▶ **Problem to work on**
Everything from the first line of the records to the line containing "Local Open Scope Z_scope.", inclusive, is to be extracted exactly, and nothing more.

▶ **Extracted data**
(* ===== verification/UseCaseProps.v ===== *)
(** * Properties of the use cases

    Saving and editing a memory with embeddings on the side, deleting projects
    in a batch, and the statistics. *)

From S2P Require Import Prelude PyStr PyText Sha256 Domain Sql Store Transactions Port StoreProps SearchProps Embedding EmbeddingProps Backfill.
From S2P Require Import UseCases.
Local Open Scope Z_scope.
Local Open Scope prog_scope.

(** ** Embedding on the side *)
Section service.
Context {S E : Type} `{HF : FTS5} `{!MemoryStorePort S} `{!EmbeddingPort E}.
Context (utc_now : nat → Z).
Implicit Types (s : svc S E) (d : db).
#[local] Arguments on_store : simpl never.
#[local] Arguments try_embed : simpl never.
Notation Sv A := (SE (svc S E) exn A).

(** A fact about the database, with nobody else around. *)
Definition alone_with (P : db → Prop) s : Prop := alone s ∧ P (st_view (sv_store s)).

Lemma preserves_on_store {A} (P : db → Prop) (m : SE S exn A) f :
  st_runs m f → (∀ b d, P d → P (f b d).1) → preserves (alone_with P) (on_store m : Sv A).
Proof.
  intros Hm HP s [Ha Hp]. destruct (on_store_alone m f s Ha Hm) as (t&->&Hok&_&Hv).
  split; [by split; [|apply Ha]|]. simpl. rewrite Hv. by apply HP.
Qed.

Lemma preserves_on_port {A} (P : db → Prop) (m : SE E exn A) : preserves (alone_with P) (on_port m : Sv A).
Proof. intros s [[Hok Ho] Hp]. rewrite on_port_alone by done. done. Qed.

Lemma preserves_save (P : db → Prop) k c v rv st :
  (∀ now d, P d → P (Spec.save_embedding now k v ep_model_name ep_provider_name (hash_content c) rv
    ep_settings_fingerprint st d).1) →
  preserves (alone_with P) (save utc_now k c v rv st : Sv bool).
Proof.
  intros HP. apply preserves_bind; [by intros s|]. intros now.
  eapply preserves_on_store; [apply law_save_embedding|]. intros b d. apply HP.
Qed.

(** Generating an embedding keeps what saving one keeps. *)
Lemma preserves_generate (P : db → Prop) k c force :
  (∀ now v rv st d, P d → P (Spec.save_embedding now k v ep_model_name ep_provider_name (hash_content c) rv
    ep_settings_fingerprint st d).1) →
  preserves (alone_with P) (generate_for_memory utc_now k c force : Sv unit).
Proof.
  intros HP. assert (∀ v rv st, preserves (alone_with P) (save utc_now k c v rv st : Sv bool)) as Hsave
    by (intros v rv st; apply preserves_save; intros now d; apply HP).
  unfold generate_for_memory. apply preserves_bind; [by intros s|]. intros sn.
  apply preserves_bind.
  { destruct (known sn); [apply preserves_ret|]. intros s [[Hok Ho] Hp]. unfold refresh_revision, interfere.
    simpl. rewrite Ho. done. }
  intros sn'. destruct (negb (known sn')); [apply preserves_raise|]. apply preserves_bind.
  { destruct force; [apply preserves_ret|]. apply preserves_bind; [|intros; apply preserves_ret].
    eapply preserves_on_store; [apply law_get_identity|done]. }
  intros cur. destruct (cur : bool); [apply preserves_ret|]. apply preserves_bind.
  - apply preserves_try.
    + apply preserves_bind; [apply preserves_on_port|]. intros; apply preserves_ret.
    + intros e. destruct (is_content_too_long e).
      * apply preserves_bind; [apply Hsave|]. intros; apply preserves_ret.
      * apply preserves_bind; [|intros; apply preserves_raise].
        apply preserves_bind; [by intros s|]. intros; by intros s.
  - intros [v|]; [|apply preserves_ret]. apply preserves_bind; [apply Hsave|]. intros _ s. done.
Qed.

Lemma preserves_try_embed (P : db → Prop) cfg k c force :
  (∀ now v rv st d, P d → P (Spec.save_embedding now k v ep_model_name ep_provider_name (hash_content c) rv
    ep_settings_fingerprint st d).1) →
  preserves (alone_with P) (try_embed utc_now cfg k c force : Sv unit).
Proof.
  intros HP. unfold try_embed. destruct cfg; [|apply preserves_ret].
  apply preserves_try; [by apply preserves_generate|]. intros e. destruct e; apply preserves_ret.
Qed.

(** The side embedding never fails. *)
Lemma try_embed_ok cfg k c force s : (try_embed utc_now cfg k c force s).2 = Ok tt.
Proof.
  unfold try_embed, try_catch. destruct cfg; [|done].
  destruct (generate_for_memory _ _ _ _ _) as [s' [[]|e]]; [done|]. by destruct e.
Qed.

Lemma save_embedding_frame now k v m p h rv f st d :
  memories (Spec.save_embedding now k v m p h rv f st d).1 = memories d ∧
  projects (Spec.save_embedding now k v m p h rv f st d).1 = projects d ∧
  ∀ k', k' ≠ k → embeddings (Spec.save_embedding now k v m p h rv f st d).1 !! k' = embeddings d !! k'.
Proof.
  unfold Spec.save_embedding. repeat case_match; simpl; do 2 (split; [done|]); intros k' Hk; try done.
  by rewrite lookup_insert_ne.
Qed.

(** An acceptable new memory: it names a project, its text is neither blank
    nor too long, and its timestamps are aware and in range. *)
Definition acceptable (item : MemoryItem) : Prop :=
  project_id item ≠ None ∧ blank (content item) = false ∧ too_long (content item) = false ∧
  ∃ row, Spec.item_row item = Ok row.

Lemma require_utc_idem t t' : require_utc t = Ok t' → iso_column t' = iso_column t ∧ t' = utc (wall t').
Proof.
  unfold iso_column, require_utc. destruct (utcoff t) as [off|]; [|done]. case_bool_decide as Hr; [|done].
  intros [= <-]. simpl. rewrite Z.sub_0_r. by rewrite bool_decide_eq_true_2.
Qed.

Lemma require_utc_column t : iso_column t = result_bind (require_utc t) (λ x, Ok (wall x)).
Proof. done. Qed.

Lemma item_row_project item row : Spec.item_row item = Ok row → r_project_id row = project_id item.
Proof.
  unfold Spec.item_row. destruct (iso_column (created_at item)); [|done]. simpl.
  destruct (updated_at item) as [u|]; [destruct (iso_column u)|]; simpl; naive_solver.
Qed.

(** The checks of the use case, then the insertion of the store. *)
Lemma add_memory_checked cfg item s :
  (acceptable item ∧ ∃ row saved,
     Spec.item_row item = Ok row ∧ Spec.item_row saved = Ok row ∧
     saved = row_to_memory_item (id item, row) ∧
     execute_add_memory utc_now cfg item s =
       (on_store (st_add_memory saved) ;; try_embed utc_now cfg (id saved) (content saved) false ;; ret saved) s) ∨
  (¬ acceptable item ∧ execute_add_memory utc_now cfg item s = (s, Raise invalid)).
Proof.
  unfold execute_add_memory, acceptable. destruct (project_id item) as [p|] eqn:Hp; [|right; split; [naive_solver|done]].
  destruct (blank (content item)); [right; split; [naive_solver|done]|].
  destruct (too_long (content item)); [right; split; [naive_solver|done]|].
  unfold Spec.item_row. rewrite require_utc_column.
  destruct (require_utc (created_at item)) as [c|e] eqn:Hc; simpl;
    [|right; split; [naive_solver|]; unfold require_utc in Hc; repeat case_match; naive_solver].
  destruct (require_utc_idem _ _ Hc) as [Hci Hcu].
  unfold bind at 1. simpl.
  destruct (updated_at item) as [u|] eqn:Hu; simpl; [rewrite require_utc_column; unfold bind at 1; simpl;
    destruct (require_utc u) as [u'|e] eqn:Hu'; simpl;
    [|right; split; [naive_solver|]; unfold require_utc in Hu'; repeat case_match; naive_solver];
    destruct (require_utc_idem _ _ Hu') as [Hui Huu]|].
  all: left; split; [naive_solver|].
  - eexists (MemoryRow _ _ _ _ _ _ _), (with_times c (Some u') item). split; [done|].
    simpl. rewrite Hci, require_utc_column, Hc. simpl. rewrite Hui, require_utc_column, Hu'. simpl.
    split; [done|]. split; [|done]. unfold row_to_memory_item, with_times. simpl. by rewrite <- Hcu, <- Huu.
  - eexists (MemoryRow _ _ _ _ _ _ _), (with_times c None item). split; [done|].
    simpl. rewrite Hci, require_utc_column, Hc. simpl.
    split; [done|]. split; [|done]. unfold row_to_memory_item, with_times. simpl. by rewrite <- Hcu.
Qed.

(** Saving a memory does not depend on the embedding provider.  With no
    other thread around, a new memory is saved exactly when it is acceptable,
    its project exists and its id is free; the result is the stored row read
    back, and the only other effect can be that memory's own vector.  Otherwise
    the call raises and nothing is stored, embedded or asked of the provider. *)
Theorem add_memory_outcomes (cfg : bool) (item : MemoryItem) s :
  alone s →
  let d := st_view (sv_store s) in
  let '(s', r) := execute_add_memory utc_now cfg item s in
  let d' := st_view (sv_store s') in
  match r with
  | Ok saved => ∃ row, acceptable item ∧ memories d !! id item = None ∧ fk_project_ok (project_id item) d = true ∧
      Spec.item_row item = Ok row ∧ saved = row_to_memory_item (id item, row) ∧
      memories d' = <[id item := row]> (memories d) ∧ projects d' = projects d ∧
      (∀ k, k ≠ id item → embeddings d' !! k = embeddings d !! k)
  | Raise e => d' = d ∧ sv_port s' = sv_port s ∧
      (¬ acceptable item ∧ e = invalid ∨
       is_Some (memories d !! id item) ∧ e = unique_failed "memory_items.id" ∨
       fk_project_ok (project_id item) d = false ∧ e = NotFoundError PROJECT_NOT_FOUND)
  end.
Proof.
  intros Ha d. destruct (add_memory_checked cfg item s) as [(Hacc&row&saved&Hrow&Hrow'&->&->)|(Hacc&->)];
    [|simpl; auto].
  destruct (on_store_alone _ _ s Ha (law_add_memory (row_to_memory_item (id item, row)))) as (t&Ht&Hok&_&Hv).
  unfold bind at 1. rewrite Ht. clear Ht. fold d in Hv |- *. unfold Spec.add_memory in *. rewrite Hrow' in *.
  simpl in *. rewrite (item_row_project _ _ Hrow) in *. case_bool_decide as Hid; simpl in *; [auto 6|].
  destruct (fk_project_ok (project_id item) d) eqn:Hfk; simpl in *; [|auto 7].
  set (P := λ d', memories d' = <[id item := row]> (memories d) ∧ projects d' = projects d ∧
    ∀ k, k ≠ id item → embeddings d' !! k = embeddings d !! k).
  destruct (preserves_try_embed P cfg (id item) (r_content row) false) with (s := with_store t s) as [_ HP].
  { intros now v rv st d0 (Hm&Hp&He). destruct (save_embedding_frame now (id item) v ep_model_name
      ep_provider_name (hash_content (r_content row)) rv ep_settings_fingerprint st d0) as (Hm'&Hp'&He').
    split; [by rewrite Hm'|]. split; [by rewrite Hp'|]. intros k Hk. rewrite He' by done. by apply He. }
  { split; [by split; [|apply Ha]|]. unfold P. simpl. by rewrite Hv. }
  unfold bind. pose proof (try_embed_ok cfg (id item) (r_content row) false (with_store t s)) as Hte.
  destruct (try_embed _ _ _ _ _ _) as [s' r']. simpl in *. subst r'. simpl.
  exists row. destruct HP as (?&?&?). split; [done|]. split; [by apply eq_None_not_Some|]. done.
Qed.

▶ **Answer for the task**
(* ===== verification/UseCaseProps.v ===== *)
(** * Properties of the use cases

    Saving and editing a memory with embeddings on the side, deleting projects
    in a batch, and the statistics. *)

From S2P Require Import Prelude PyStr PyText Sha256 Domain Sql Store Transactions Port StoreProps SearchProps Embedding EmbeddingProps Backfill.
From S2P Require Import UseCases.
Local Open Scope Z_scope.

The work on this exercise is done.